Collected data
╔══

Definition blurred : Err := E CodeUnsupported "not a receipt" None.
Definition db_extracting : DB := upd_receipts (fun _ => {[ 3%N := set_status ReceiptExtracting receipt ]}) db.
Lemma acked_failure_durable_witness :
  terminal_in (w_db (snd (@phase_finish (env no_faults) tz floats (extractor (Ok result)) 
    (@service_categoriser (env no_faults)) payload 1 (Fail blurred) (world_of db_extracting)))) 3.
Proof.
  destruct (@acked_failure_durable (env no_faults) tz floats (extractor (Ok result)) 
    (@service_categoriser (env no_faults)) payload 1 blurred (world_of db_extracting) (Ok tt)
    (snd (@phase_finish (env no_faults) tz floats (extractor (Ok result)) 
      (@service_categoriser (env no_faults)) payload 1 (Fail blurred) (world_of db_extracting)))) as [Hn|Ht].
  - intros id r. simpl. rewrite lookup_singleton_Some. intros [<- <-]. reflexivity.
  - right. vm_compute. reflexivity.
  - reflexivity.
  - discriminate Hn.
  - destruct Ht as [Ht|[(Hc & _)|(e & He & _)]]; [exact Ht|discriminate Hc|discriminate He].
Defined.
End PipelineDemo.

╚══

* WHAT IS REQUIRED *
The lines to write out run from the one with "terminal_in (w_db (snd" through the end of the records. Give them exactly, and only them.

* ANSWER SECTION *
  terminal_in (w_db (snd (@phase_finish (env no_faults) tz floats (extractor (Ok result)) 
    (@service_categoriser (env no_faults)) payload 1 (Fail blurred) (world_of db_extracting)))) 3.
Proof.
  destruct (@acked_failure_durable (env no_faults) tz floats (extractor (Ok result)) 
    (@service_categoriser (env no_faults)) payload 1 blurred (world_of db_extracting) (Ok tt)
    (snd (@phase_finish (env no_faults) tz floats (extractor (Ok result)) 
      (@service_categoriser (env no_faults)) payload 1 (Fail blurred) (world_of db_extracting)))) as [Hn|Ht].
  - intros id r. simpl. rewrite lookup_singleton_Some. intros [<- <-]. reflexivity.
  - right. vm_compute. reflexivity.
  - reflexivity.
  - discriminate Hn.
  - destruct Ht as [Ht|[(Hc & _)|(e & He & _)]]; [exact Ht|discriminate Hc|discriminate He].
Defined.
End PipelineDemo.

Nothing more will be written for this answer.